Search papers, labs, and topics across Lattice.
This paper introduces the Multi-View Hierarchical Graph Neural Network (MV-HGNN) for sketch-based 3D shape retrieval, addressing the limitations of existing methods that inadequately capture geometric relationships between multi-view features. By constructing a view-level graph and employing local graph convolution alongside global attention, the framework enhances the discriminative power of 3D representations while enabling category-agnostic alignment through CLIP text embeddings. Extensive experiments reveal that MV-HGNN significantly outperforms state-of-the-art approaches in both category-level and zero-shot retrieval scenarios.

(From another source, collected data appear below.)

Definition remove_command (update : Update) (args : list string) : M unit :=
  let user_id := effective_user_id update in
  a <- gets (is_admin user_id) ;;
  if negb a then
    emit (logger WARNING
            ("Unauthorized remove_command attempt by user " ++ py_str user_id))
  else if negb (List.length args =? 1)%nat then
    emit (reply_text "Usage: /remove_command <command>")
  else
    command <- or_raise IndexError (PyList.item args 0) ;;
    present <- gets (fun st => PyDict.mem command (COMMANDS st)) ;;
    if present : bool then
      d <- gets COMMANDS ;;
      d' <- or_raise KeyError (PyDict.del command d) ;;
      modify (set_COMMANDS d') ;;
      dump_COMMANDS ;;
      emit (reply_text ("Command " ++ command ++ " removed.")) ;;
      emit (logger INFO
              ("Command " ++ command ++ " removed by admin " ++ py_str user_id))
    else
      emit (reply_text ("Command " ++ command ++ " does not exist.")).

(** The four fixed lines of the help text. *)
Definition builtin_help : list string :=
  [ "/add_command <command> <response> - Add a new command (Admins only)";
    "/remove_command <command> - Remove an existing command (Admins only)";
    "/assign <admin|moderator> <add|remove> <user_id> - Assign roles (Admins only)";
    "/help - Show this help message" ].

Definition custom_line (e : string * string) : string :=
  fst e ++ " - " ++ snd e.

Definition list_commands (update : Update) : M unit :=
  let user_id := effective_user_id update in
  ok <- gets (fun st => is_admin user_id st || is_moderator user_id st) ;;
  if ok : bool then
    d <- gets COMMANDS ;;
    let custom :=
      "Custom Commands:" ++ nl ++ join nl (map custom_line (PyDict.items d)) in
    let commands_list := join nl (builtin_help ++ [custom])%list in
    emit (reply_text ("Available commands:" ++ nl ++ commands_list)) ;;
    emit (logger INFO ("Command list requested by user " ++ py_str user_id))
  else
    emit (logger WARNING
            ("Unauthorized help command attempt by user " ++ py_str user_id)).

Definition view_roles (update : Update) : M unit :=
  let user_id := effective_user_id update in
  a <- gets (is_admin user_id) ;;
  if a : bool then
    admins <- gets ADMINS ;;
    mods <- gets MODERATORS ;;
    let admins_list := py_or (join nl (map py_str admins)) "No admins." in
    let moderators_list := py_or (join nl (map py_str mods)) "No moderators." in
    let response :=
      "Admins:" ++ nl ++ admins_list ++ nl ++ nl
      ++ "Moderators:" ++ nl ++ moderators_list in
    emit (reply_text response) ;;
    emit (logger INFO ("Roles list requested by user " ++ py_str user_id))
  else
    emit (logger WARNING
            ("Unauthorized view_roles command attempt by user " ++ py_str user_id)).

(** The two rejection texts hold double quotes around the valid choices. *)
Definition dq : string := String (ascii_of_nat 34) EmptyString.

Definition invalid_action : string :=
  "Invalid action. Use " ++ dq ++ "add" ++ dq ++ " or " ++ dq ++ "remove" ++ dq ++ ".".

Definition invalid_role : string :=
  "Invalid role. Use " ++ dq ++ "admin" ++ dq ++ " or " ++ dq ++ "moderator" ++ dq ++ ".".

MV-HGNN achieves superior 3D shape retrieval by effectively leveraging geometric dependencies and semantic alignment, outperforming existing methods in zero-shot settings.
Sketch-based 3D shape retrieval (SBSR) aims to retrieve 3D shapes that are consistent with the category of the input hand-drawn sketch. The core challenge of this task lies in two aspects: existing methods typically employ simplified aggregation strategies for independently encoded 3D multi-view features, which ignore the geometric relationships between views and multi-level details, resulting in weak 3D representation. Simultaneously, traditional SBSR methods are constrained by visible category limitations, leading to poor performance in zero-shot scenarios. To address these challenges, we propose Multi-View Hierarchical Graph Neural Network (MV-HGNN), a novel framework for SBSR. Specifically, we construct a view-level graph and capture adjacent geometric dependencies and cross-view message passing via local graph convolution and global attention. A view selector is further introduced to perform hierarchical graph coarsening, enabling a progressively larger receptive field for graph convolution and mitigating the interference of redundant views, which leads to more discriminate discriminative hierarchical 3D representation. To enable category agnostic alignment and mitigate overfitting to seen classes, we leverage CLIP text embeddings as semantic prototypes and project both sketch and 3D features into a shared semantic space. We use a two-stage training strategy for category-level retrieval and a one-stage strategy for zero-shot retrieval under the same model architecture. Under both category-level and zero-shot settings, extensive experiments on two public benchmarks demonstrate that MV-HGNN outperforms state-of-the-art methods.